Open http://localhost:8000. You see a list of runs. Click into one for the per-example view, or visit /diff/<run_a>/<run_b> for a regression diff.

Write your first eval

Create my_eval.py:

from aieval import dataset, run, scorer
from aieval.scorers import rouge_l


@scorer
def length_under_120_words(prediction, _expected):
    return 1.0 if len(prediction.split()) <= 120 else 0.0


if __name__ == "__main__":
    run(
        name="my-eval",
        dataset=dataset.from_list([
            {"prompt": "Summarise: ...", "expected": "..."},
        ]),
        scorers=[rouge_l, length_under_120_words],
        provider="sarmalink",
        model="smart",
    )

Run with uv run aieval run my_eval.py.
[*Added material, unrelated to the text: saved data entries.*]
(* ===== verification/Standalone.v ===== *)
(** * The stand-alone scheduler ([standalone_scheduler.cpp]) and the writer of
    partition files ([ProxyPartitionWriter] of [common/config.cpp]). *)
From Stdlib Require Import ZArith SpecFloat String Lia.
From S2P Require Import Prelude CppFloat CppStd LatencyModel DevPerfModel SchedData SchedUtils SchedBase Json Setup IncrEstimate IncrSchedule LoadBalancer SelfTuning AppModel SysState Control GlobalState GlobalSched GlobalSetup Printf.

(** ** Every way to split the GPUs

    The two nodes of a GPU split at [a].  The members that are not set hold
    arbitrary values. *)
Definition split_nodes (i : Indet) (a gpuid : Z) : Node * Node :=
  let b := i32 (100 - a) in
  (set_n_dedup_num 0 (set_n_id gpuid (set_n_resource_pntg a (raw_node i))),
   set_n_dedup_num (if (a =? b)%Z then 1 else 0)
     (set_n_id gpuid (set_n_resource_pntg b (raw_node i)))).

(** [temp.push_back] and [temp.pop_back] of a node whose size is not 0;
    [pop_back] of an empty vector is undefined. *)
Definition push_node (t : Node) (temp : list Node) : list Node :=
  if negb (n_resource_pntg t =? 0)%Z then temp ++ [t] else temp.
Definition pop_back {A} (l : list A) : outcome (list A) :=
  match l with [] => Stop Undefined | _ => Done (removelast l) end.
Definition pop_node (t : Node) (temp : list Node) : outcome (list Node) :=
  if negb (n_resource_pntg t =? 0)%Z then pop_back temp else Done temp.

(** The state is the vector [comb] points to; [temp] is a local of the call,
    changed by the turns of its loop, and a copy of it goes to the calls it
    makes.  [gpuid] is an [int] that counts down to 0: from a negative number
    it never gets there, and below [INT_MIN] the subtraction is undefined. *)
Definition before_gpu (gpuid : Z) : outcome Z :=
  if (gpuid =? INT_MIN)%Z then Stop Undefined else Done (gpuid - 1)%Z.
Fixpoint ReturnNodeList (fuel : nat) (i : Indet) (availpart : list Z) (temp : list Node) (gpuid : Z) :
    M (list (list Node)) unit :=
  match fuel with
  | O => fail OutOfFuel
  | S fuel =>
      if (gpuid =? 0)%Z then modify (fun comb => comb ++ [temp])
      else
        _ ← for_acc availpart temp (fun temp a1 =>
          let '(t1, t2) := split_nodes i a1 gpuid in
          let temp := push_node t1 temp in
          let temp := push_node t2 temp in
          next ← lift (before_gpu gpuid);
          _ ← ReturnNodeList fuel i availpart temp next;
          temp ← lift (pop_node t1 temp);
          lift (pop_node t2 temp));
        mret tt
  end.

Definition fillPossibleCases2 (fuel : nat) (i : Indet) (AVAIL_PARTS : list Z) (pVec : list (list Node)) (ngpu : Z) :
    outcome (list (list Node)) :=
  '(_, pVec) ← ReturnNodeList fuel i AVAIL_PARTS [] ngpu pVec;
  mret pVec.

(** ** [ProxyPartitionWriter] *)
Definition config_line (c : task_config) : string :=
  (print_int (cf_node_id c) +:+ "," +:+ print_int (cf_thread_cap c) +:+ "," +:+ print_int (cf_dedup_num c)
   +:+ "," +:+ cf_name c +:+ "," +:+ print_int (cf_batch_size c) +:+ "," +:+ print_lf (f2d (cf_duty_cycle c)))%string.
Definition writeResults (configs : list task_config) : outcome string :=
  if decide (configs = []) then Stop AssertionFailed else Done (write_lines (map config_line configs)).
(** The constructor: [_num_of_GPU]. *)
Definition ProxyPartitionWriter (filename : string) (nGPU : Z) : outcome Z :=
  if String.eqb filename "" || negb (0 <? nGPU)%Z then Stop AssertionFailed else Done nGPU.

(** ** [writeSchedulingResults]

    One configuration per task, and one for a node without tasks; what
    [addResults] refuses is left out. *)
Definition reserved_config (n : Node) (max_batch : Z) : task_config :=
  mkConfig (n_id n) (n_dedup_num n) (n_resource_pntg n) "reserved" max_batch fzero.
Definition node_config (n : Node) (name : string) (batch : Z) : task_config :=
  mkConfig (n_id n) (n_dedup_num n) (n_resource_pntg n) name batch (n_duty_cycle n).
Definition write_node (num_of_GPU : Z) (configs : list task_config) (np : NodePtr) : SM (list task_config) :=
  it ← rd_node np;
  match n_vTaskList it with
  | [] => max_batch ← getMaxBatchSize; mret (addResults num_of_GPU (reserved_config it max_batch) configs).2
  | tasks =>
      for_acc tasks configs (fun configs tp =>
        t ← rd_task tp;
        name ← SchedBase.getModelName (t_id t);
        mret (addResults num_of_GPU (node_config it name (t_batch_size t)) configs).2)
  end.
Definition writeSchedulingResults (filename : string) (simulator : SimState) : SM string :=
  num_of_GPU ← lift (ProxyPartitionWriter filename (i32 (Z.of_nat (length (vGPUList simulator)))));
  configs ← for_acc (vGPUList simulator) [] (fun configs gp =>
    g ← rd_gpu gp; for_acc (g_vNodeList g) configs (write_node num_of_GPU));
  lift (writeResults configs).

(** ** [main]

    The files: JSON values, the profiles, the batching overheads and the task
    file.  The result is the exit code and the text of the output file; [printf]
    is left out. *)
Record MainFiles : Type := mkMainFiles {
  mf_sched : option Value; mf_mem : option Value; mf_device : option Value; mf_proxy : option Value;
  mf_profiles : string -> list string; mf_batch : string -> option string; mf_tasks : option string }.

Section Main.
Context (exp_neg : Z -> spec_float) (fuel : nat) (files : MainFiles).
Definition main_tasks (task_list : list Task) : SM (list Task) :=
  i ← gets w_indet; lift (SchedBase.setupTasks exp_neg fuel i (mf_tasks files) task_list).
Definition fresh_sim : SM SimState := i ← gets w_indet; mret (mkSimState [] [] (indet_int i)).

(** One case of the exhaustive search; a schedule ends the search. *)
Definition search_case (vec : list Node) : SM (option SimState) :=
  input ← fresh_sim;
  output ← fresh_sim;
  task_list ← main_tasks [];
  input ← resetScheduler input vec;
  _ ← initDevMems input;
  '(failed, _, _, output) ← runScheduling task_list input output false;
  mret (if (failed : bool) then None else Some output).

Definition main (res_dir output_file : string) (full_search : bool) : SM (Z * string) :=
  success ← initializeScheduler (mf_sched files) (mf_mem files) (mf_device files) (mf_profiles files)
    (mf_batch files) res_dir ["1_28_28.txt"; "3_224_224.txt"; "3_300_300.txt"]%string;
  if negb success then fail (Exited 1)
  else
    _ ← setupNetworkChecker (mf_proxy files);
    use_parts ← getUseParts;
    let AVAIL_PARTS := if (use_parts : bool) then [50; 60; 80; 100]%Z else [100]%Z in
    simulator ← fresh_sim;
    final_output ← fresh_sim;
    _ ← setupAvailParts AVAIL_PARTS;
    task_list ← main_tasks [];
    n ← getMaxGPUs;
    simulator ← initiateDevs simulator n;
    _ ← initDevMems simulator;
    _ ← for_each task_list initSaturateTrp;
    best ← (if negb full_search then
              '(failed, _, _, final_output) ← runScheduling task_list simulator final_output true;
              mret (if (failed : bool) then inl 1%Z else inr final_output)
            else
              i ← gets w_indet;
              n ← getMaxGPUs;
              possible_cases ← lift (fillPossibleCases2 (S (Z.to_nat n)) i AVAIL_PARTS [] n);
              found ← for_ret possible_cases search_case;
              mret (match found with Some output => inr output | None => inl 0%Z end));
    match best with
    | inl code => mret (code, "EMPTY"%string)
    | inr best_sim => text ← writeSchedulingResults output_file best_sim; mret (0%Z, text)
    end.
End Main.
The CLI executes the file as the main module, so the if __name__ == "__main__": guard fires.

Compare two runs

uv run aieval list                       # find run ids
uv run aieval diff <run_a> <run_b>       # per-scorer deltas
uv run aieval pairwise <run_a> <run_b>   # bootstrapped confidence interval

CI integration

In .github/workflows/evals.yml:

- run: uv run aieval run my_eval.py
- run: |
    RUN_ID=$(uv run python -c "from aieval.backends import get_backend; print(get_backend().list_runs()[0]['id'])")
    uv run aieval ci "$RUN_ID" --threshold 0.05

The ci command compares the run to the previous run of the same name and exits non-zero if any scorer drops past the threshold.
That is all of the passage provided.